Dona Rosa ficou pasma mas respondeu:

-Está bem.

O garoto a levou ao apartamento e dona Rosa se assustou ao ver o homem deitado no sofá, o corpo mole, gemendo. Ao lado do sofá, latas vazias e garrafas de cachaça. Beto disse:

-Eu não demoro, dona Rosa.

-Meu filho, como você, com apenas treze anos, vai dar injeção no seu pai?

-Eu já dei antes. Minha mãe me ensinou a dar. saiu.

Dona Rosa ficou olhando o homem, que falava palavras soltas. O menino não demorou e logo veio com a seringa, aplicando uma injeção no homem.

-E agora? perguntou dona Rosa.

-Vamos esperar um pouco. Logo ele melhora.

Quando o homem melhorou, ele olhou para o filho.

-Pai, como você está?

-Mais morto do que vivo, meu filho.

O homem estendeu a mão, segurando a mão do filho, que segurou a do pai com força e dona Rosa se perguntou se ele não pensava no que seria do menino se ele morresse.

-Certo, pai. Descanse agora, certo?

-Meu filho, você é tudo que eu tenho. Eu perdi a sua mãe, não posso perder você.

Beto pegou um cobertor e cobriu o pai e o homem adormeceu. O menino recolheu as latas e garrafas e dona Rosa perguntou se ele tinha comido.

-Não senhora.

-Quer uma sopa para o jantar, meu filho?

Ela foi ao seu apartamento e voltou com uma sopa num plástico.

-Fiz ontem. É só esquentar depois. Coma, certo?

-Obrigado, senhora.

-Bem, vou indo. Qualquer, coisa, pode falar.

No dia seguinte, dona Rosa bateu na porta do apartamento de Beto, que abriu a porta e a cumprimentou:

-Bom dia, senhora.

-Bom dia, meu filho. Quero falar com seu pai. Ele está acordado?

-Está, senhora.

Beto a deixou entrar e dona Rosa viu o homem sentado à mesa. O menino falou para o pai:

-Espere que o café logo fica pronto, pai.

-Está bem, meu filho. Bom dia, dona Rosa.

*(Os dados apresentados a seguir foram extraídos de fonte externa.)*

(* ===== verification/Registry.v ===== *)
(** * The name registry

    src/dapps/namespace-registry: the application that records who owns a
    namespace.  The messages of its service (proto/service.proto) are encoded by
    generated code, the parameter [RegistryMessages]; BLAKE2b and xxHash are
    third-party hashes.  The application is a guest of the machine of Runtime,
    built with Framework. *)
From S2P Require Import Prelude Crypto Types Consensus Smt Codec SmtTree SmtProofs SmtTheorems TreeDb State StateProofs Runtime Framework.

(** [Namespace] of service.proto *)
Record Namespace := { ns_namespace : option H256; ns_owner : option Address }.

(** Generated encodings ([prost]) and third-party hashes *)
Class RegistryMessages := {
  blake2b : bytes -> bytes;
  xxh3_64 : bytes -> Z;
  enc_H256 : H256 -> bytes;
  dec_H256 : bytes -> result anyhow H256;
  enc_Address : Address -> bytes;
  dec_Address : bytes -> result anyhow Address;
  enc_Namespace : Namespace -> bytes;
  dec_Namespace : bytes -> result anyhow Namespace;
  enc_NameSpaceRegistered : Namespace -> bytes;
  enc_OwnerChanged : H256 -> Address -> Address -> bytes;
  dec_GetNamespaceRequest : bytes -> result anyhow str;
}.
(** An address encodes to a field with its 44 bytes and decodes to itself. *)
Class RegistryLaws `{RegistryMessages} := {
  enc_Address_nonempty a : enc_Address a <> [];
  dec_enc_Address a : length a = 44%nat -> dec_Address (enc_Address a) = Ok a;
  dec_Namespace_owner b n a : dec_Namespace b = Ok n -> ns_owner n = Some a -> length a = 44%nat;
}.

(** ** Namespaces (util.rs, genesis.rs) *)

(** [parts] of the application: two parts are enough here. *)
Definition namespace_parts (s : str) : result PackageError (list str) :=
  if MAX_PACKAGE_NAME_LEN <? Z.of_nat (length (utf8 s)) then Err NameTooLong
  else
    let ps := split 46 s in
    if (length ps <? 2)%nat || (8 <? length ps)%nat then Err BadPartCount
    else
      p0 ← unwrap (hd_error ps);
      if negb (forallb is_ascii_lowercase p0) then Err BadFirstPart
      else if negb (parts_valid ps) then Err BadPart
      else Ok ps.

Definition known_namespaces : list str :=
  [lit "network.odax"; lit "io.padic"; lit "com.padicresearch"; lit "com.odax"; lit "io.odax";
   lit "com.odana"; lit "io.odana"; lit "org.odana"; lit "uk.odana"].

Section Registry.
Context `{CryptoPrims} `{RegistryMessages}.

(** [iter().map(keccak256).reduce(..).unwrap_or_default()] *)
Definition hash_parts (ps : list str) : H256 :=
  match (fun p => keccak256 (utf8 p)) <$> ps with
  | [] => H256_zero
  | h :: hs => fold_left (fun acc t => keccak256 (acc ++ t)) hs h
  end.
Definition decode_namespace (package_name : str) : result PackageError H256 :=
  ps ← namespace_parts package_name;
  Ok (hash_parts (take 2 ps)).
Definition restricted_namespaces : list H256 := (fun ns => hash_parts (split 46 ns)) <$> known_namespaces.

(** ** The service (lib.rs) *)

(** [#[rune::storage_map] pub type RegisteredNameSpaces]: the attribute makes
    the path of the type the prefix of its keys (runtime/rune/src/lib.rs). *)
Definition RegisteredNameSpaces : StorageMap H256 Address := {|
  key_prefix := utf8 (lit "::RegisteredNameSpaces");
  key_hasher := blake2b; enc_key := enc_H256; enc_val := enc_Address; dec_val := dec_Address |}.

Definition condition_failed {A} : G (result anyhow A) := mret (Err "Condition failed"%string).

Definition register (message : Namespace) : G (result anyhow CallResponse) :=
  origin ← call_origin;
  if negb (bool_decide (origin = ADMIN)) then condition_failed
  else
    match ns_namespace message with
    | None => mret (bail "namespace cant be None")
    | Some ns =>
      match ns_owner message with
      | None => mret (bail "owner cant be None")
      | Some owner =>
        c ← map_contains RegisteredNameSpaces ns;
        if c : bool then guest_panic "namespace already registered"
        else
          _ ← map_put RegisteredNameSpaces ns owner;
          mret (Ok {| type_descriptor := lit "service.NameSpaceRegistered";
                      response_data := enc_NameSpaceRegistered message |})
      end
    end.

Definition get_owner (namespace : H256) : G (result anyhow CallResponse) :=
  r ← map_get RegisteredNameSpaces namespace;
  mret (o ← r;
        Ok {| type_descriptor := lit "odana.primitive_types.Address";
              response_data := enc_Address (default Address_default o) |}).

Definition set_owner (message : Namespace) : G (result anyhow CallResponse) :=
  match ns_owner message with
  | None => mret (bail "namespace doesnt have owner field set")
  | Some new_owner =>
    match ns_namespace message with
    | None => mret (bail "namespace doesnt have namespace field set")
    | Some namespace =>
      r ← map_get RegisteredNameSpaces namespace;
      match r with
      | Ok (Some prev_owner) =>
        origin ← call_origin;
        if negb (bool_decide (prev_owner = origin)) then condition_failed
        else
          _ ← map_put RegisteredNameSpaces namespace new_owner;
          mret (Ok {| type_descriptor := lit "service.OwnerChanged";
                      response_data := enc_OwnerChanged namespace new_owner prev_owner |})
      | Ok None => mret (bail "namespace not found")
      | Err e => mret (Err e)
      | Panic => guest_panic "panic"
      end
    end
  end.

Definition get_namespace (request : str) : G (result anyhow CallResponse) :=
  d ← total_result (decode_namespace request);
  match d with
  | Ok namespace =>
    r ← map_get RegisteredNameSpaces namespace;
    let owner := match r with Ok o => o | _ => None end in
    mret (Ok {| type_descriptor := lit "service.Namespace";
                response_data := enc_Namespace {| ns_namespace := Some namespace; ns_owner := owner |} |})
  | _ => mret (bail "invalid package name")
  end.

Definition registry_service : list Method :=
  [(lit "/service.Registry/Register", unary dec_Namespace register);
   (lit "/service.Registry/GetOwner", unary dec_H256 get_owner);
   (lit "/service.Registry/SetOwner", unary dec_Namespace set_owner);
   (lit "/service.Registry/GetNamespace", unary dec_GetNamespaceRequest get_namespace)].

(** ** The application *)

Fixpoint put_all (l : list H256) (owner : Address) : G unit :=
  match l with
  | [] => mret tt
  | ns :: l => _ ← map_put RegisteredNameSpaces ns owner; put_all l owner
  end.
Definition registry_genesis : G (result anyhow unit) :=
  _ ← put_all restricted_namespaces ADMIN;
  mret (Ok tt).
(** [RuntimeApplication::call] *)
Definition registry_handle (service method : Z) (arg : bytes) : G (result anyhow CallResponse) :=
  let router := register_service xxh3_64 (lit "service.Registry") registry_service ∅ in
  response ← router_handle xxh3_64 router service method arg;
  mret (Ok response).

Beto contou que a senhora...

Dona Rosa o interrompeu e Beto, que vinha com a garrafa térmica, ficou a olhar para a mulher, que começou:

-Há tempos, eu tenho reparado como o senhor tem vivido. Aliás, todos têm reparado. O seu filho é uma criança, que fica cuidando do senhor por causa das suas bebedeiras! Um menino de treze anos dando injeção num pai bêbado? E o senhor conseguiria socorrer seu filho numa crise séria de asma? Escute bem, estão todos falando que vão chamar o Conselho Tutelar! Se o senhor não mudar irão tirar seu filho do senhor! Trate de parar de beber! Seu filho está parecendo seu pai! E se o senhor perder o emprego? Se morrer?

O menino olhou para a mulher, horrorizado. Era evidente que ele gostava do pai, porém a situação dele não era justa. O pai protestou:

-Não podem tirar meu filho de mim! Tantos pais que batem e eu nunca encostei a mão no Beto!

-Como se não bater fosse suficiente para ser um bom pai. O senhor precisa tomar jeito. Procure um grupo de apoio, mas faça algo ou eu mesma chamo o Conselho Tutelar! Seja o pai que seu filho precisa! Se continuar assim, ou vão tirar o Beto de você ou você vai morrer de cirrose, porque não há fígado que aguente! Hum, já falei o que tinha que falar! Passar bem.

Dona Rosa saiu e Beto fechou a porta. A boa senhora foi para seu apartamento pensando no que tinha feito. O homem tomaria jeito? Esperava que sim. O menino não podia continuar naquela situação.